If he could. After all, he had been looking for two years and hadn’t found the location of the treasures.

Then I have to prepare in a different way, Aldon decided. I know Terimar, and they don’t. I can make sure the heirs fall prey to a few—unfortunate accidents after they get here.

He smiled at his own cleverness and headed up to the walkways, the section of the roof that ran like a path behind genuine battlements. Those were built entirely of stone, as was most of the house, and were particularly vulnerable to a Crop mage’s magic. After that, he would spend some time with the secret passages, and the rooms where he would probably put the heirs if they actually showed up, and the halls most haunted by ghosts.

He turned a corner of the staircase and halted, blinking. He recognized the ghost who stood looking out the window, but he had rarely seen her before. The figure was of a lovely, slender half-elven woman in a black gown and a veil that didn’t quite cover her face. This was Galia, Lord Terimar had told him at one point, his sister who had married a human and loved him and borne him children, and been murdered for her trouble.

She had returned to Terimar when she died, and she supposedly came forth now only to show some trouble coming to the family. She had showed herself twice to Aldon, always just before the Lord’s madness took a turn for the worse.

She turned to face him now, and pointed one transparent arm at him. Aldon raised his eyebrows. After two years in a house absolutely choked with ghosts, it took more than this to impress him.

"You shall suffer for your evil deed," said Galia, in a voice like the shriek of wind around broken tiles. "You shall die when the true heirs come, by drowning and by burning in fire and by being impaled."

"Those are all separate deaths," Aldon pointed out.

Galia rose into the air and spun towards him.

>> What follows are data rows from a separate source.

(* ===== verification/KillSwitchRouter.v ===== *)
(** * Kill switch: the action router, and its plans against the state machine

    Models [src/src/bolt_v3_kill_switch_action_router.rs]: the dry-run decision on a kill
    switch action.  It is composed here with the state machine of [KillSwitch] and with
    the supervisors of [KillSwitchCancel] and [KillSwitchFlatten]: which of them act in the
    states the machine can reach. *)

From Stdlib Require Import ZArith Lia.
From stdpp Require Import sorting strings gmap numbers list relations.
From S2P Require Import Prelude.
From S2P Require Import RustText.
From S2P Require Import BTree.
From S2P Require Import DecimalAmount.
From S2P Require Import NtTypes.
From S2P Require Import KillSwitch.
From S2P Require Import KillSwitchCancel.
From S2P Require Import OrderIntent.
From S2P Require Import KillSwitchFlatten.

Open Scope Z_scope.

Inductive BoltV3KillSwitchActionClass : Type :=
| CancelOutstandingRisk
| FlattenPositions
| EntrySubmit
| ReplaceSubmit
| LiveSubmit
| LiveCancel
| LiveFlatten
| VenueSpecificCall.

Inductive BoltV3KillSwitchActionDecisionMode : Type := ActionDryRunProofOnly.

Inductive BoltV3KillSwitchActionRouterError : Type :=
| RouterMissingActionId
| RouterInvalidConfigSha256
| RouterInvalidPolicySha256
| RouterMissingSourceTimestamp
| RouterInvalidScope
| RouterInvalidAccountId
| RouterInvalidInstrumentId
| RouterNtTradingStateNotReducing
| RouterKillSwitchStateNotCancelling
| RouterKillSwitchStateNotFlattening
| RouterForcedReductionProofRequired
| RouterForcedReductionProofMismatch
| Phase3ActionOutputDisallowed.

(** The two effect types are declared without a value. *)
Inductive BoltV3KillSwitchLiveOrderEffect : Type :=.
Inductive BoltV3KillSwitchVenueCall : Type :=.

(** [iter.map(f).collect::<Result<Vec<_>, _>>()]: the first error ends it. *)
Fixpoint collect_results {A B E} (f : A → Result B E) (l : list A) : Result (list B) E :=
  match l with
  | [] => Ok []
  | a :: l' => b ←? f a; bs ←? collect_results f l'; Ok (b :: bs)
  end.

Section Router.
Context {N : NtTypes}.

Record BoltV3KillSwitchActionScope : Type := mkActionScope {
  action_account_ids : list AccountId;
  action_instrument_ids : list InstrumentId;
}.

(** [BoltV3KillSwitchActionScope::new]. *)
Definition action_scope_new (accounts instruments : list text)
    : Result BoltV3KillSwitchActionScope BoltV3KillSwitchActionRouterError :=
  if is_empty accounts || is_empty instruments then Err RouterInvalidScope
  else
    accounts ←? collect_results (λ v, ok_or (account_new_checked (trim v)) RouterInvalidAccountId) accounts;
    instruments ←? collect_results (λ v, ok_or (instrument_from_as_ref (trim v)) RouterInvalidInstrumentId)
                     instruments;
    Ok (mkActionScope accounts instruments).

Record BoltV3KillSwitchActionRequest : Type := mkActionRequest {
  request_action_class : BoltV3KillSwitchActionClass;
  request_kill_switch_state : KillSwitchState;
  request_nt_trading_state : TradingState;
  request_action_id : text;
  request_config_sha256 : text;
  request_policy_sha256 : text;
  request_source_timestamp : Z;
  request_scope : BoltV3KillSwitchActionScope;
  request_forced_reduction_claim : option BoltV3KillSwitchForcedReductionClaim;
}.

Record BoltV3KillSwitchActionDecision : Type := mkActionDecision {
  decision_action_class : BoltV3KillSwitchActionClass;
  decision_decision_mode : BoltV3KillSwitchActionDecisionMode;
  decision_halt_id : text;
  decision_action_id : text;
  decision_config_sha256 : text;
  decision_policy_sha256 : text;
  decision_source_timestamp : Z;
  decision_scope : BoltV3KillSwitchActionScope;
  decision_forced_reduction_claim : option BoltV3KillSwitchForcedReductionClaim;
}.

Definition live_order_effects (d : BoltV3KillSwitchActionDecision)
    : list BoltV3KillSwitchLiveOrderEffect := [].
Definition venue_calls (d : BoltV3KillSwitchActionDecision) : list BoltV3KillSwitchVenueCall := [].

Definition validate_action_metadata (r : BoltV3KillSwitchActionRequest)
    : Result unit BoltV3KillSwitchActionRouterError :=
  if blank (request_action_id r) then Err RouterMissingActionId
  else if negb (is_sha256_hex_digest (request_config_sha256 r)) then Err RouterInvalidConfigSha256
  else if negb (is_sha256_hex_digest (request_policy_sha256 r)) then Err RouterInvalidPolicySha256
  else if request_source_timestamp r =? 0 then Err RouterMissingSourceTimestamp
  else Ok tt.

Definition require_reducing (s : TradingState) : Result unit BoltV3KillSwitchActionRouterError :=
  ensure (bool_decide (s = TradingReducing)) RouterNtTradingStateNotReducing.

Definition proof_only_decision (r : BoltV3KillSwitchActionRequest) (halt_id : text)
    (claim : option BoltV3KillSwitchForcedReductionClaim) : BoltV3KillSwitchActionDecision :=
  mkActionDecision (request_action_class r) ActionDryRunProofOnly halt_id (request_action_id r)
    (request_config_sha256 r) (request_policy_sha256 r) (request_source_timestamp r)
    (request_scope r) claim.

Definition cancel_decision (r : BoltV3KillSwitchActionRequest)
    : Result BoltV3KillSwitchActionDecision BoltV3KillSwitchActionRouterError :=
  require_reducing (request_nt_trading_state r);;?
  match request_kill_switch_state r with
  | KsCancelling halt_id => Ok (proof_only_decision r halt_id None)
  | _ => Err RouterKillSwitchStateNotCancelling
  end.

Definition flatten_decision (r : BoltV3KillSwitchActionRequest)
    : Result BoltV3KillSwitchActionDecision BoltV3KillSwitchActionRouterError :=
  require_reducing (request_nt_trading_state r);;?
  match request_kill_switch_state r with
  | KsFlattening halt_id =>
      claim ←? ok_or (request_forced_reduction_claim r) RouterForcedReductionProofRequired;
      if bool_decide (claim_halt_id claim ≠ halt_id) ||
         bool_decide (claim_action_id claim ≠ request_action_id r) ||
         bool_decide (claim_policy_sha256 claim ≠ request_policy_sha256 r)
      then Err RouterForcedReductionProofMismatch
      else Ok (proof_only_decision r halt_id (Some claim))
  | _ => Err RouterKillSwitchStateNotFlattening
  end.

(** [BoltV3KillSwitchActionRouter::dry_run_decision]. *)
Definition dry_run_decision (r : BoltV3KillSwitchActionRequest)
    : Result BoltV3KillSwitchActionDecision BoltV3KillSwitchActionRouterError :=
  validate_action_metadata r;;?
  match request_action_class r with
  | CancelOutstandingRisk => cancel_decision r
  | FlattenPositions => flatten_decision r
  | EntrySubmit | ReplaceSubmit | LiveSubmit | LiveCancel | LiveFlatten | VenueSpecificCall =>
      Err Phase3ActionOutputDisallowed
  end.

(** ** What the router decides *)

Lemma dry_run_needs_dead_state r d :
  dry_run_decision r = Ok d → ¬ live_state (request_kill_switch_state r).
Proof.
  unfold dry_run_decision, cancel_decision, flatten_decision. intros Hd. result_inv.
  destruct (request_action_class r); try done; result_inv;
    destruct (request_kill_switch_state r); try done; by intros [].
Qed.

(** The claim the router accepted for a flatten action is accepted by the supervisor. *)
Lemma router_claim_accepted {D} (r : BoltV3KillSwitchActionRequest) d claim
    (p : @BoltV3KillSwitchFlattenPlanRequest N D) :
  dry_run_decision r = Ok d → decision_forced_reduction_claim d = Some claim →
  flatten_forced_reduction_claim p = claim → flatten_policy_sha256 p = request_policy_sha256 r →
  reduction_claim_matches p (decision_halt_id d) (trim (decision_action_id d)) = true.
Proof.
  unfold dry_run_decision, cancel_decision, flatten_decision, reduction_claim_matches.
  intros Hd Hc Hp Hs. result_inv.
  destruct (request_action_class r); try done; result_inv; destruct (request_kill_switch_state r); try done.
  - by injection Hd as <-.
  - result_inv. destruct (bool_decide _ || _ || _) eqn:Hb; [done|]. injection Hd as <-. simpl in *.
    injection Hc as ->. rewrite !orb_false_iff, !bool_decide_eq_false in Hb.
    destruct Hb as [[H1 H2] H3]. rewrite Hp, Hs. rewrite !andb_true_iff, !bool_decide_eq_true.
    split_and!; [|f_equal|]; by apply dec_stable.
Qed.

(** What a decision of the router is: proof only, for a cancel or a flatten action of a
    switch in the state of that action, with the node reducing. *)
Lemma dry_run_decision_spec r d :
  dry_run_decision r = Ok d →
  request_nt_trading_state r = TradingReducing ∧
  decision_decision_mode d = ActionDryRunProofOnly ∧
  ((request_action_class r = CancelOutstandingRisk ∧
    request_kill_switch_state r = KsCancelling (decision_halt_id d)) ∨
   (request_action_class r = FlattenPositions ∧
    request_kill_switch_state r = KsFlattening (decision_halt_id d) ∧
    ∃ claim, decision_forced_reduction_claim d = Some claim ∧
      claim_halt_id claim = decision_halt_id d)).
Proof.
  unfold dry_run_decision, cancel_decision, flatten_decision, require_reducing. intros Hd. result_inv.
  destruct (request_action_class r); try done; result_inv; destruct (request_kill_switch_state r); try done;
    result_inv; repeat match goal with H : bool_decide _ = true |- _ => apply bool_decide_eq_true in H end.
  - simplify_eq. simpl. eauto.
  - destruct (bool_decide _ || _ || _) eqn:Hb; [done|]. simplify_eq. simpl.
    rewrite !orb_false_iff, !bool_decide_eq_false in Hb. destruct Hb as [[H1 _] _].
    split; [done|]. split; [done|]. right. split_and!; [done|done|].
    eexists. split; [done|]. by apply dec_stable.
Qed.

(** In no state the switch can reach from [Armed], by any events and contexts, does a
    supervisor act: the cancel supervisor and the flatten supervisor refuse every request
    for the state of the switch, without a panic, and the router decides nothing.  In the
    two states that would let them act every event is refused, so the switch could never
    leave them either. *)
Lemma reachable_switch_plans_nothing (sha256_hex : bytes → text) {D} `{DecimalOps D} s :
  rtc (ks_step sha256_hex) KsArmed s →
  (∀ r, cancel_kill_switch_state r = s → plan_cancel r = Err KillSwitchStateNotCancelling) ∧
  (∀ r : BoltV3KillSwitchFlattenPlanRequest (D := D), flatten_kill_switch_state r = s →
     plan_flatten r = Some (Err KillSwitchStateNotFlattening)) ∧
  (∀ r, request_kill_switch_state r = s → is_ok (dry_run_decision r) = false) ∧
  (∀ halt_id event context, ∃ e e',
     transition_kill_switch_state sha256_hex (KsCancelling halt_id) event context = Err e ∧
     transition_kill_switch_state sha256_hex (KsFlattening halt_id) event context = Err e').
Proof.
  intros Hs. assert (Hlive : live_state s).
  { by apply (cancelling_flattening_dead sha256_hex s DurableHaltEvidenceRecorded demo_ks_context). }
  split; [|split; [|split]].
  - intros r <-. unfold plan_cancel. by destruct (cancel_kill_switch_state r).
  - intros r <-. unfold plan_flatten. by destruct (flatten_kill_switch_state r).
  - intros r <-. destruct (dry_run_decision r) as [d|] eqn:E; [|done]. by apply dry_run_needs_dead_state in E.
  - intros halt_id event context. do 2 eexists.
    split; apply cancelling_flattening_dead; by intros [].
Qed.

End Router.

(** ** Witnesses *)

#[local] Existing Instance demo_nt.

Definition demo_template (t : OrderType) : NtOrderTemplate Z :=
  mkTemplate t TifIoc None None None None None None None false true false.

(** The switch after a trigger: nothing is planned while it is halting. *)
Lemma reachable_switch_plans_nothing_witness :
  plan_cancel (mkCancelPlanRequest (KsHalting (lit "h") demo_trigger) (lit "a") demo_sha demo_sha 1 1
    (mkCancelScope [] [] []) None (mkCancelPolicy []) (mkCancelSnapshot [] [])) =
  Err KillSwitchStateNotCancelling.
Proof.
  apply (reachable_switch_plans_nothing (λ _, lit "h") (D := Z) (KsHalting (lit "h") demo_trigger)); [|done].
  apply rtc_once. by apply (ks_accept _ KsArmed (HaltTriggered demo_trigger) demo_ks_context).
Defined.

Definition demo_position (kind : BoltV3KillSwitchFlattenPositionEvidenceKind) (id : string)
    (side : PositionSide) (quantity : Z) : BoltV3KillSwitchFlattenCandidate :=
  mkFlattenCandidate kind (lit "A-1") (lit "I.V") (lit "S-1") (lit id) side quantity CachePositionQuantity 7.
Definition demo_positions : list BoltV3KillSwitchFlattenCandidate :=
  [demo_position CachePosition "P-2" PositionShort 4; demo_position CachePosition "P-1" PositionFlat 0;
   demo_position PositionStatusReport "P-2" PositionShort 4].
Definition demo_flatten_request : BoltV3KillSwitchFlattenPlanRequest (D := Z) :=
  mkFlattenPlanRequest (KsFlattening (lit "h")) TradingReducing (lit " act ") demo_sha demo_sha 5
    mkFlattenPolicy
    (mkFlattenSnapshot
       [demo_position CachePosition "P-1" PositionFlat 0; demo_position CachePosition "P-2" PositionShort 4]
       [demo_position CachePosition "P-2" PositionShort 4] [demo_position CachePosition "P-1" PositionFlat 0] [])
    6 (mkFlattenRouteProof FlattenLiveNodeCommandRouter) (demo_template TypeMarket)
    (mkReductionClaim (lit "h") (lit "act") demo_sha).

Example demo_flatten_sides :
  (λ plan, fcmd_order_side <$> flatten_plan_commands plan) <$>
    (plan_flatten demo_flatten_request ≫= λ res, match res with Ok plan => Some plan | Err _ => None end) =
  Some [OrderBuy].
Proof. by vm_compute. Qed.

(** A request whose action id is [é] panics. *)
Definition demo_accented_request : BoltV3KillSwitchFlattenPlanRequest (D := Z) :=
  mkFlattenPlanRequest (KsFlattening (lit "h")) TradingReducing [233] demo_sha demo_sha 5 mkFlattenPolicy
    (flatten_snapshot demo_flatten_request) 6 (mkFlattenRouteProof FlattenLiveNodeCommandRouter)
    (demo_template TypeMarket) (mkReductionClaim (lit "h") [233] demo_sha).

Lemma flatten_plan_closes_positions_witness :
  (∃ plan, plan_flatten demo_flatten_request = Some (Ok plan) ∧ NoDup (fcmd_identity <$> flatten_plan_commands plan)) ∧
  plan_flatten demo_accented_request = None.
Proof.
  split.
  - destruct (flatten_plan_closes_positions demo_positions demo_flatten_request) as [_ Hplan]; [by vm_compute|].
    assert (Hok : match plan_flatten demo_flatten_request with Some (Ok _) => True | _ => False end)
      by by vm_compute.
    destruct (plan_flatten demo_flatten_request) as [[plan|]|] eqn:E; [|done..].
    exists plan. split; [done|]. by apply (Hplan plan eq_refl).
  - destruct (flatten_plan_closes_positions demo_positions demo_accented_request) as [Hpanic _]; [by vm_compute|].
    apply Hpanic. split; [by eexists|]. split_and!; try reflexivity. by vm_compute.
Defined.

Definition demo_template_config (t : OrderType) : NtOrderTemplateConfig Z :=
  mkTemplateConfig t TifIoc None None None None None None None false true false.

Lemma checked_template_validates_witness :
  is_ok (validate_nt_order_template (demo_template TypeMarket)
    (mkInputs (lit "I.V") OrderSell 4 None (lit "act"))) = true.
Proof.
  apply (checked_template_validates (demo_template_config TypeMarket)); [by split|].
  split; [by vm_compute|done].
Defined.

Aldon wrinkled his nose a little when her dress drifted away from her back and revealed the large knife wound near her spine, but even that was something he was used to.

"You shall suffer!" she screamed into his face.

Aldon nodded. "Of course I will. Whatever you say."

Galia spat at him and then vanished. Aldon wiped at the sticky globe on his cheek, green as the very worst of what Lord Terimar spat up, and sighed. He would have to wash it off later.

In the meantime, I have some booby-traps to set.